George MacDonald with son Ronald (right) and daughter Mary (left) in 1864. Photograph by Lewis Carroll.


"Whatever energies I may or may not have,
I know one thing for certain,
that I could not devote them to anything else
I should think entirely worth doing.

Indeed nothing else seems interesting enough
--nothing to repay the labour,
but the telling of my fellow-men
about the one man who is the truth,
and to know whom is the life.
Even if there be no hereafter,

I would live my time believing
in a grand thing
that ought to be true
if it is not.
No facts can take the place of truths,

and if these be not truths,
then is the loftiest part of our nature
a waste.

Let me hold by the better than the actual,
and fall into nothingness
off the same precipice with Jesus
and John
and Paul
and a thousand more,
who were lovely in their lives,
and with their death
make even the nothingness
into which they have passed
like the garden of the Lord.
I will go further, Polwarth, and say,

 I would rather die  for evermore
believing as Jesus believed,
than live for evermore
believing as those that deny him.

If there be no God,
I feel assured that existence is
and could be
but a chaos of contradictions,
whence can emerge nothing worthy
to be called a truth,
nothing worth living for.—

No, I will not give up my curacy.
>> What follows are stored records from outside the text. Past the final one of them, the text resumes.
(* ===== verification/_CoqProject ===== *)
-Q . S2P
Prelude.v
GoErrors.v
Utf8.v
CommonErrors.v
RWMutex.v
MemoryCache.v
ListHeap.v
CacheRace.v
Caches.v
SafeMap.v
LockedMap.v
SqlRedact.v
GormLogger.v
MigrateSource.v
MigrateEngine.v
SqliteDriver.v
DbMigrate.v
MigrateTo.v
AppRunner.v
Json.v
GoJson.v
GoDecode.v
GoStrings.v
Strconv.v
Gonfig.v
MqSse.v
LokiHandler.v
SqlPools.v
NatsMq.v
Delivery.v
ClaudeCode.v
HttpApi.v
EchoServer.v
Temporal.v
Configs.v
Float64.v
RateLimit.v
Downloads.v
Base64.v
Certs.v
UrlUtil.v
RandUtil.v
SmallPkgs.v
I will teach that which IS good, even if there should be no God to make a fact of it, and I will spend my life on it, in the growing hope, which MAY become assurance, that there is indeed a perfect God, worthy of being the Father of Jesus Christ, and that it was BECAUSE they are true, that these things were lovely to me and to so many men and women, of whom some have died for them, and some would be yet ready to die."